According to the FBI, there have been 73,441,399 background checks for gun purchases since President Obama took office, or 43 percent of the 170,639,292 checks completed since 1998. That’s a lot of firearm owners, many of them first time purchasers.
Because there is technically no national gun registry, and only a handful of states have local gun registration, many gun owners unfortunately have a false sense of security. But every time you purchase a firearm, whether a long gun or handgun, you undergo a NICS check. This immediately flags you as a “gun owner,” and while the background check does not include the specific firearm we have purchased, it does specify a “long gun” or a handgun.
Since handguns are right up there with “assault weapons” in the view of many in the current administration, that information is likely enough to invite further scrutiny. And in today’s technologically sophisticated world, it would be relatively easy for some big budget government agency to run an algorithm based program to cross-check our names with other databases.
Using “keyword” searches (just as the IRS has already admitted to doing), it doesn’t take much imagination to envision some overzealous government worker bee scrolling though thousands of names of gun owners (especially carry permit holders). What will he do with the information his “cool” new program has produced, highlighting words like “Tea Party” or “Patriot” for example?

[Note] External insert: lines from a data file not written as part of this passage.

(** When the script file cannot be opened, or is empty, the sample that
    reads a file reports it on the error stream and returns the status 1;
    it has then started the runtime and the sampling and returns without
    stopping the sampling and without disposing of the runtime. *)
Theorem unreadable_script (h : Host) (argv0 path : string) (more : list string) :
  file_contents h path = None \/ file_contents h path = Some EmptyString ->
  main_file h argv0 (path :: more)
  = Ok 1 (file_start path
            ++ match file_contents h path with
               | None => [Stderr ("Error: Could not open file "
                                    ++ CString.c_str path ++ Report.nl)]
               | Some _ => []
               end
            ++ [Stderr ("Failed to read JavaScript file: "
                          ++ CString.c_str path ++ Report.nl)])
  /\ In (Call (StartSamplingHeapProfiler 1024 16))
        (trace_of (main_file h argv0 (path :: more)))
  /\ ~ In (Call StopSamplingHeapProfiler) (trace_of (main_file h argv0 (path :: more)))
  /\ ~ In (Call Isolate_Dispose) (trace_of (main_file h argv0 (path :: more)))
  /\ ~ In (Call Script_Compile) (trace_of (main_file h argv0 (path :: more))).
Proof.
  intros Hfile.
  assert (E : main_file h argv0 (path :: more)
              = Ok 1 (file_start path
                        ++ match file_contents h path with
                           | None => [Stderr ("Error: Could not open file "
                                                ++ CString.c_str path ++ Report.nl)]
                           | Some _ => []
                           end
                        ++ [Stderr ("Failed to read JavaScript file: "
                                      ++ CString.c_str path ++ Report.nl)])).
  { unfold main_file, ReadFile. rewrite argc_with_argument. simpl hd.
    destruct Hfile as [-> | ->]; reflexivity. }
  split; [ exact E | ].
  rewrite E. simpl trace_of.
  destruct Hfile as [-> | ->]; simpl;
    (split; [ tauto | ]);
    repeat split; intros H;
    repeat (destruct H as [H | H]; [ discriminate H | ]); exact H.
Qed.

Lemma unreadable_script_witness :
  file_contents Run.sample_host "missing.js" = None
  /\ status (main_file Run.sample_host "heap-profiler" ["missing.js"]) = Some 1.
Proof.
  split.
  - reflexivity.
  - rewrite (proj1 (unreadable_script Run.sample_host "heap-profiler" "missing.js" []
                      (or_introl eq_refl))).
    reflexivity.
Defined.

(** The status of the sample that reads a file: 1 without an argument and
    for a file that cannot be opened or is empty; otherwise 0, unless the
    runtime hands back an empty handle for the script text up to its
    first NUL byte, in which case the run stops there. *)
Theorem main_file_status (h : Host) (argv0 : string) (args : list string) :
  status (main_file h argv0 args)
  = match args with
    | [] => Some 1
    | path :: _ =>
        match file_contents h path with
        | None => Some 1
        | Some js =>
            if (String.length js =? 0)%nat then Some 1
            else if (new_string h (CString.c_str js)
                     && compile h (CString.c_str js)
                     && is_some (run h (CString.c_str js)))%bool
                 then Some 0
                 else None
        end
    end.
Proof.
  destruct args as [ | path more ]; [ reflexivity | ].
  unfold main_file, ReadFile, compile_and_run.
  rewrite argc_with_argument. simpl hd.
  destruct (file_contents h path) as [js | ]; [ | reflexivity ].
  destruct (String.length js =? 0)%nat eqn:Hlen.
  - cbn -[CString.c_str Nat.eqb String.length]. rewrite Hlen. reflexivity.
  - cbn -[CString.c_str Nat.eqb String.length for_each CString.format CString.lit].
    rewrite Hlen.
    destruct (new_string h (CString.c_str js)); [ | reflexivity ].
    destruct (compile h (CString.c_str js)); [ | reflexivity ].
    destruct (run h (CString.c_str js)) as [[calls r] | ]; [ | reflexivity ].
    cbn -[CString.c_str for_each CString.format CString.lit].
    rewrite printed_trace. reflexivity.
Qed.

(** The sample with the embedded script never returns a status other than
    0: it returns 0 when the runtime accepts, compiles and runs the
    script, and stops at the empty handle otherwise. *)
Theorem main_embedded_status (h : Host) :
  status (main_embedded h)
  = if (new_string h js_code && compile h js_code && is_some (run h js_code))%bool
    then Some 0
    else None.
Proof.
  unfold main_embedded, compile_and_run.
  destruct (new_string h js_code); [ | reflexivity ].
  destruct (compile h js_code); [ | reflexivity ].
  destruct (run h js_code) as [[calls r] | ]; [ | reflexivity ].
  rewrite print_heap_spaces_trace.
  rewrite (PrintAllocationProfile_completes (allocation_profile h)).
  reflexivity.
Qed.

(** Only the bytes of the script file before its first NUL byte matter:
    two non-empty files that agree up to there give the same run. *)
Theorem script_read_up_to_NUL (h : Host) (js js' : string) (argv0 : string)
    (args : list string) :
  js <> EmptyString -> js' <> EmptyString ->
  CString.c_str js = CString.c_str js' ->
  main_file (with_contents h js) argv0 args
  = main_file (with_contents h js') argv0 args.
Proof.
  intros Hjs Hjs' Heq.
  destruct args as [ | path more ]; [ reflexivity | ].
  unfold main_file, ReadFile. rewrite argc_with_argument.
  destruct js as [ | c js ]; [ congruence | ].
  destruct js' as [ | c' js' ]; [ congruence | ].
  cbn -[CString.c_str compile_and_run for_each CString.format CString.lit].
  rewrite Heq. reflexivity.
Qed.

Think of all the other ways that “Big Brother” can now collect data and track your behaviors. Your phone records. Your bank records and credit card history. Your Facebook page. The Internet sites you’ve visited (including this one). Even the GPS in your phone or car can now be used for a variety of data gathering schemes. Meanwhile, software that provides the means of correlating information in multiple databases is expanding in capability exponentially.
And now this:
“WASHINGTON (AP) July 17, 2013 — Chances are, your local or state police departments have photographs of your car in their files, noting where you were driving on a particular day, even if you never did anything wrong.

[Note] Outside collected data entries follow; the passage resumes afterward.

(** [parseQualifiers] performs no duplicate-key check; the qualifiers of
    two '&'-joined queries that parse are the concatenation of the
    qualifiers of each, whatever keys they share. *)
Lemma parseQualifiers_concat (q1 q2 : string) (l1 l2 : Qualifiers) :
  parseQualifiers q1 = Ret (Ok l1) -> parseQualifiers q2 = Ret (Ok l2) ->
  parseQualifiers (q1 +:+ String "&" q2) = Ret (Ok (l1 ++ l2)%list).
Proof.
  unfold parseQualifiers. intros H1 H2. change (String "&" q2) with (String amp q2).
  rewrite (parseQualifiers_loop_app (String.length q1) q1 q2 [] l1) by (done || lia).
  rewrite (parseQualifiers_loop_fuel _ (String.length q2))
    by (rewrite ?length_append; simpl; lia).
  pose proof (parseQualifiers_loop_acc _ l1 [] l2 q2 H2) as H.
  rewrite app_nil_r in H. exact H.
Qed.

Lemma prefix_spec (sub s : string) :
  String.prefix sub s = true -> exists b, s = sub +:+ b.
Proof.
  revert s. induction sub as [|x sub IH]; intros s H.
  - by exists s.
  - destruct s as [|y s]; [discriminate|]. simpl in H.
    destruct (ascii_dec x y) as [->|]; [|discriminate].
    destruct (IH s H) as [b ->]. exists b. by rewrite append_cons.
Qed.

Lemma prefix_app (sub b : string) : String.prefix sub (sub +:+ b) = true.
Proof.
  induction sub as [|x sub IH]; [by destruct b|].
  rewrite append_cons. simpl. by destruct (ascii_dec x x).
Qed.

Lemma Index_unfold (s sub : string) :
  Index s sub = if String.prefix sub s then Some 0 else
                match s with
                | EmptyString => None
                | String _ s' => option_map S (Index s' sub)
                end.
Proof. by destruct s. Qed.

(** [strings.Contains] is the substring relation. *)
Lemma Contains_spec (s sub : string) : Contains s sub = true <-> has_substring s sub.
Proof.
  unfold Contains, has_substring. split.
  - revert sub. induction s as [|c s IH]; intros sub H; rewrite Index_unfold in H;
      (destruct (String.prefix sub _) eqn:Hp;
       [destruct (prefix_spec _ _ Hp) as [b Hb]; exists "", b;
        rewrite append_nil_l; exact Hb|]).
    + simpl in H. discriminate.
    + destruct (Index s sub) eqn:Hi; simpl in H; [|discriminate].
      destruct (IH sub) as (a & b & ->); [by rewrite Hi|].
      exists (String c a), b. by rewrite append_cons.
  - intros (a & b & ->). induction a as [|c a IH].
    + rewrite append_nil_l, Index_unfold, prefix_app. done.
    + rewrite append_cons, Index_unfold.
      destruct (String.prefix sub (String c (a +:+ sub +:+ b))); [done|].
      simpl. by destruct (Index (a +:+ sub +:+ b) sub).
Qed.

Lemma typeAdjustName_mlflow (name : string) (q : Values) :
  typeAdjustName "mlflow" name q = adjustMlflowName name q.
Proof. reflexivity. Qed.

(** C6: for the mlflow type the name adjustment is: unchanged when the
    "repository_url" qualifier is absent; unchanged when its value contains
    "azureml"; lower-cased when it does not contain "azureml" but contains
    "databricks"; unchanged otherwise. *)
Theorem C6_mlflow_name_adjustment (name : string) (q : Values) :
  let v := Values_Get q "repository_url" in
  (q !! "repository_url" = None -> typeAdjustName "mlflow" name q = name) /\
  (has_substring v "azureml" -> typeAdjustName "mlflow" name q = name) /\
  (~ has_substring v "azureml" -> has_substring v "databricks" ->
     typeAdjustName "mlflow" name q = ToLower name) /\
  (~ has_substring v "azureml" -> ~ has_substring v "databricks" ->
     typeAdjustName "mlflow" name q = name).
Proof.
  intros v. rewrite !typeAdjustName_mlflow. unfold adjustMlflowName. fold v.
  rewrite <- !Contains_spec.
  split; [|split; [|split]].
  - intros Hq. subst v. unfold Values_Get. by rewrite Hq.
  - intros Ha. destruct (String.eqb v ""); [done|]. by rewrite Ha.
  - intros Ha Hd. destruct (String.eqb v "") eqn:Hv.
    + apply String.eqb_eq in Hv. rewrite Hv in Hd. discriminate.
    + apply not_true_is_false in Ha. by rewrite Ha, Hd.
  - intros Ha Hd. apply not_true_is_false in Ha, Hd.
    destruct (String.eqb v ""); [done|]. by rewrite Ha, Hd.
Qed.

Lemma C6_mlflow_name_adjustment_witness :
  typeAdjustName "mlflow" "Model" {["repository_url" := ["https://adb-1.azuredatabricks.net"]]}
    = ToLower "Model" /\
  typeAdjustName "mlflow" "Model" ∅ = "Model".
Proof.
  split.
  - apply (proj1 (proj2 (proj2
      (C6_mlflow_name_adjustment "Model"
         {["repository_url" := ["https://adb-1.azuredatabricks.net"]]})))).
    + rewrite <- Contains_spec. vm_compute. discriminate.
    + apply Contains_spec. vm_compute. reflexivity.
  - apply (proj1 (C6_mlflow_name_adjustment "Model" ∅)). reflexivity.
Defined.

Using automated scanners, law enforcement agencies across the country have amassed millions of digital records on the location and movement of every vehicle with a license plate, according to a study published Wednesday by the American Civil Liberties Union. (sic) Departments keep the records for weeks or years, sometimes indefinitely.”
The Supreme Court ruled in 2012 that a judge’s approval is needed to track a car with GPS, but networks of plate scanners allow police to effectively track a driver’s location, sometimes several times every day, with few legal restrictions. Disturbingly, policies regarding how long your license “tracking” information can be kept in these rapidly growing databases are unclear at best.
Now consider that this new source of information about your movements could soon be correlated with all those other government databases containing your name and photograph. Throw in facial recognition software and the ability of government agencies to track your every move increases exponentially, along with the potential for abuse.
But, hey, if you haven’t done anything wrong, you have nothing to hide, right?